Data listing:
----

Record Raft := mkRaft {
  peers : nat;
  persister : Persister.t;
  me : Z;
  dead : bool;
  state : role;
  currentTerm : Z;
  votedFor : Z;
  log : list Log;
  commitIndex : Z;
  lastApplied : Z;
  nextIndex : list Z;
  matchIndex : list Z;
  electionTimeout : Z;
  lastHeard : Z;
  voteCount : Z;
}.

Record RequestVoteArgs := mkRVArgs {
  rva_Term : Z; CandidateID : Z; LastLogIndex : Z; LastLogTerm : Z }.
Record RequestVoteReply := mkRVReply { rvr_Term : Z; VoteGranted : bool }.
Record AppendEntriesArgs := mkAEArgs {
  aea_Term : Z; LeaderID : Z; PrevLogIndex : Z; PrevLogTerm : Z;
  Entries : list Log; LeaderCommit : Z }.
Record AppendEntriesReply := mkAEReply {
  aer_Term : Z; Success : bool; ConflictTerm : Z; ConflictIndex : Z; LogLen : Z }.

(** The zero value of a reply. *)
Definition noReply : AppendEntriesReply := mkAEReply 0 false 0 0 0.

----

Exercise requirements:
Each line from the one with "rva_Term : Z;" to the end of the material should be duplicated exactly, and no other line.

Solution for this exercise:
  rva_Term : Z; CandidateID : Z; LastLogIndex : Z; LastLogTerm : Z }.
Record RequestVoteReply := mkRVReply { rvr_Term : Z; VoteGranted : bool }.
Record AppendEntriesArgs := mkAEArgs {
  aea_Term : Z; LeaderID : Z; PrevLogIndex : Z; PrevLogTerm : Z;
  Entries : list Log; LeaderCommit : Z }.
Record AppendEntriesReply := mkAEReply {
  aer_Term : Z; Success : bool; ConflictTerm : Z; ConflictIndex : Z; LogLen : Z }.

(** The zero value of a reply. *)
Definition noReply : AppendEntriesReply := mkAEReply 0 false 0 0 0.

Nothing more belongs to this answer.